I have also used it in some very extreme caries patients, such as university age diabetic patients who have uncontrolled diabetes. They are away from home for the first time, their oral hygiene tends to slip and the floss stops. I have found that Curodont has not produced the same type of remineralization in this group. I remember a breakdown that seemed to progress rather than be arrested. I decided to go into the tooth surgically to place a Class II restoration, but when I drilled into the tooth, there was no actual infected dentin in it. Instead, what I found was hard, clear dentin that was the same color it normally is. I realized that it was not necessary to cut this tooth.

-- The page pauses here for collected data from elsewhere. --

(* ===== verification/AnalyzerTheorems.v ===== *)
(** * Theorems of the analyzer

    What the analysis of a whole program leaves behind, with the program's own visitor of
    types for [updateSymbolType] in the witnesses: [setSymbolType], which changes the type of
    a symbol that exists. *)

From S2P Require Import Prelude State Cfg CfgSpec CfgProof CallFrame Labels Ast Trees SymbolTable Analysis Analyzer AnalyzerProof.
Import Analyzer.
Local Open Scope Z_scope.

(** A change of a symbol keeps the names of every scope. *)
Lemma framed_update name f t : framed t (update_symbol name f t).
Proof.
  intros Hi. split; [by apply update_symbol_inv|]. unfold update_symbol.
  destruct (find_level t name (current_scope_level t)) as [level|] eqn:E; [|done].
  apply find_level_Some in E as (Hle & _). unfold table_inv in Hi.
  assert (Hd : forall k, dom (scope_at (SymbolTable.set_scopes (<[level := alter f name (scope_at t level)]> (scope_stack t))
      (current_scope_level t) t) k) = dom (scope_at t k)).
  { intros k. rewrite scope_at_insert by lia. destruct (decide (k = level)) as [->|]; [|done].
    apply dom_alter_L. }
  cbn. split; [done|]. split; [auto | by rewrite Hd].
Qed.

Lemma lookup_global name t : current_scope_level t = 0%nat ->
  is_Some (SymbolTable.lookup name t) <-> name ∈ dom (scope_at t 0).
Proof.
  intros H. unfold SymbolTable.lookup. rewrite H. cbn. rewrite elem_of_dom.
  destruct (scope_at t 0 !! name) eqn:E; cbn; rewrite ?E; [done|].
  split; intros [? [=]].
Qed.

Section theorems.
Context (runtime_manager : RuntimeManager).
Context (updateSymbolType : string -> VarType -> SymbolTable -> SymbolTable).
Context (updateSymbolType_framed : forall name type t, framed t (updateSymbolType name type t)).

(** What an analysis leaves behind. *)
Lemma analysis_leaves height p t a :
  flat_program p = true -> (height_program p <= height)%nat ->
  table_inv t -> current_scope_level t = 0%nat ->
  ends (analyze runtime_manager updateSymbolType height p (Some t)) (fun p' a' =>
    (flat_program p' = true /\ (height_program p' <= height_program p)%nat
     /\ current_function_scope_ a' = "Global"%string /\ current_lexical_scope_ a' = "Global"%string
     /\ active_for_loop_scopes_ a' = []
     /\ exists t', symbol_table_ a' = Some t' /\ table_inv t' /\ current_scope_level t' = 0%nat
          /\ forall name, is_Some (SymbolTable.lookup name t) -> is_Some (SymbolTable.lookup name t'))
    /\ NoDup (List.map fst (loops_program p') ++ List.map snd (loops_program p'))) a.
Proof using updateSymbolType_framed.
  intros F H Hi Hl. eapply ends_mono; [by apply (analysis_extends runtime_manager _ updateSymbolType_framed)|].
  intros p' a' [[Hh F'] (b & [E1 E2 E3 E4 _ En] & B0 & Bf & Bl & Ba & Bt)].
  rewrite B0 in En. split; [|by apply (numbered_NoDup _ _ _ (Z.le_refl 0) En)]. rewrite Bt in E4. destruct (symbol_table_ a') as [t'|] eqn:Et; [|done].
  destruct (E4 Hi) as (Hi' & Hl' & _ & Hd). rewrite Hl in *.
  split_and!; [done | done | by destruct E1; congruence | congruence | congruence |].
  exists t'. split_and!; [done..|]. intros name. rewrite !lookup_global by done. apply Hd.
Qed.

(** C19: the analysis of a program without functions in blocks, from a symbol
    table at its global scope, always ends: it never pops a loop that was not pushed.  What it
    leaves is again such a program and no taller; the analyzer is back at the global scope
    with no loop open, the symbol table is well formed and back at its global scope, and every
    name that could be found before is found after. *)
Theorem analysis_ends height p t a :
  flat_program p = true -> (height_program p <= height)%nat ->
  table_inv t -> current_scope_level t = 0%nat ->
  ends (analyze runtime_manager updateSymbolType height p (Some t)) (fun p' a' =>
    flat_program p' = true /\ (height_program p' <= height_program p)%nat
    /\ current_function_scope_ a' = "Global"%string /\ current_lexical_scope_ a' = "Global"%string
    /\ active_for_loop_scopes_ a' = []
    /\ exists t', symbol_table_ a' = Some t' /\ table_inv t' /\ current_scope_level t' = 0%nat
         /\ forall name, is_Some (SymbolTable.lookup name t) -> is_Some (SymbolTable.lookup name t')) a.
Proof using updateSymbolType_framed.
  intros F H Hi Hl. eapply ends_mono; [by apply analysis_leaves|]. by intros p' a' [H' _].
Qed.

(** C20: after the analysis all the variables that hold the steps and
    the limits of the FOR loops of the program have different names, however the loops are
    nested or repeated, and whatever the names of their variables are. *)
Theorem loops_have_own_variables height p t a :
  flat_program p = true -> (height_program p <= height)%nat ->
  ends (analyze runtime_manager updateSymbolType height p t) (fun p' _ =>
    NoDup (List.map fst (loops_program p') ++ List.map snd (loops_program p'))) a.
Proof using updateSymbolType_framed.
  intros F H. eapply ends_mono; [by apply (analysis_extends runtime_manager _ updateSymbolType_framed)|].
  intros p' a' [_ (b & [_ _ _ _ _ En] & B0 & _)]. rewrite B0 in En. by apply (numbered_NoDup _ _ _ (Z.le_refl 0) En).
Qed.
End theorems.

(** ** Witnesses *)

Definition loop (v : string) (body : Statement) : Statement :=
  ForStatement v "" "" "" (NumberLiteral (Integer 1)) (NumberLiteral (Integer 3)) None body.
Definition sample_loops : Program := mkProgram
  [RoutineDeclaration "f" ["a"] (BlockStatement []
     [LetDeclaration ["x"] [NumberLiteral (Integer 0)] false;
      loop "i" (loop "i" (AssignmentStatement [VariableAccess "x" ""] [VariableAccess "i" ""]));
      loop "i" (AssignmentStatement [VariableAccess "x" ""] [VariableAccess "g" ""])])] [].
Definition sample_globals : SymbolTable := (addSymbol_new "g" GLOBAL_VAR VT_INTEGER SymbolTable_new).1.

Lemma analysis_ends_witness :
  flat_program sample_loops = true /\ (height_program sample_loops <= 9)%nat
  /\ table_inv sample_globals
  /\ ends (analyze RuntimeManager_empty setSymbolType 9 sample_loops (Some sample_globals))
       (fun _ a' => exists t', symbol_table_ a' = Some t' /\ is_Some (SymbolTable.lookup "g" t')) ASTAnalyzer_new.
Proof.
  assert (F : flat_program sample_loops = true) by reflexivity.
  assert (H : (height_program sample_loops <= 9)%nat) by (vm_compute; lia).
  assert (I : table_inv sample_globals) by reflexivity.
  split; [exact F|]. split; [exact H|]. split; [exact I|].
  eapply ends_mono.
  - exact (analysis_ends RuntimeManager_empty setSymbolType (fun n t => framed_update n _) 9 sample_loops
      sample_globals ASTAnalyzer_new F H I eq_refl).
  - intros p' a' (_ & _ & _ & _ & _ & t' & Et & _ & _ & Hn). exists t'. split; [exact Et|].
    apply Hn. by eexists.
Defined.

(** The hidden variables of the steps and of the limits. *)
Definition hidden_names (r : outcome Program) : option (list string) :=
  match r with
  | Done p => Some (List.map fst (loops_program p) ++ List.map snd (loops_program p))
  | _ => None
  end.

Lemma loops_have_own_variables_witness :
  flat_program sample_loops = true /\ (height_program sample_loops <= 9)%nat
  /\ hidden_names (analyze RuntimeManager_empty setSymbolType 9 sample_loops None ASTAnalyzer_new).2
     = Some ["i_for_var_0_step_inst_0"; "i_for_var_0_step_inst_1"; "i_for_var_0_step_inst_2";
             "i_for_var_0_end_inst_0"; "i_for_var_0_end_inst_1"; "i_for_var_0_end_inst_2"]%string
  /\ ends (analyze RuntimeManager_empty setSymbolType 9 sample_loops None) (fun p' _ =>
       NoDup (List.map fst (loops_program p') ++ List.map snd (loops_program p'))) ASTAnalyzer_new.
Proof.
  assert (F : flat_program sample_loops = true) by reflexivity.
  assert (H : (height_program sample_loops <= 9)%nat) by (vm_compute; lia).
  split; [exact F|]. split; [exact H|]. split; [vm_compute; reflexivity|].
  exact (loops_have_own_variables RuntimeManager_empty setSymbolType (fun n t => framed_update n _) 9
    sample_loops None ASTAnalyzer_new F H).
Defined.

Most patients now come in just assuming I’m going to put the liquid in their tooth, or they ask me about the condition of a cavity after having the liquid put in a few years ago. I’m happy to say it seems to be working. Every time we reapply it to a tooth and show that we’ve stopped the restorative cycle, we add to the body of evidence that pushes the envelope toward what we’re all trying to do in dentistry, which is make patients healthier.
How do you explain Curodont Repair Fluoride Plus to your patients?
I usually recommend it to patients who have an incipient or more proximal lesion and use it on these radiographically apparent small lesions. I tell my patients that many dentists would probably say that a filling is not needed yet. I give the patient some options. I ask if they would rather I wait and do nothing and just watch the cavity grow, or if they would rather have the tooth cut out and a filling put in. Of course, the other option is to stop eating sweets and brush their teeth incessantly. That might work too. Or would they rather I put in a liquid that can help the tooth crystal remineralize and reform and make the tooth harder? It can help them get over that bump and start the healing process.
How do you see Curodont Repair Fluoride Plus becoming part of future oral care protocols?
I see Curodont creating a whole new paradigm for how dentists are treated. I see dentistry moving toward oral health, especially when you look at value-based reimbursement and value-based care that patients learn about. They don’t need to have a restoration in their mouth. they can reverse their cavities through in-office liquid treatments and go home with new preventative products they can use.
It will promote the adoption of developments such as artificial technology to monitor caries lesions over time. We can put the technology in the hands of patients and they can monitor their cavities at home in their bathrooms and find out if their lesions are reversing or progressing. Curodont is just a perfect piece of the puzzle in this new vision of an oral health care system instead of just a restorative dentistry system.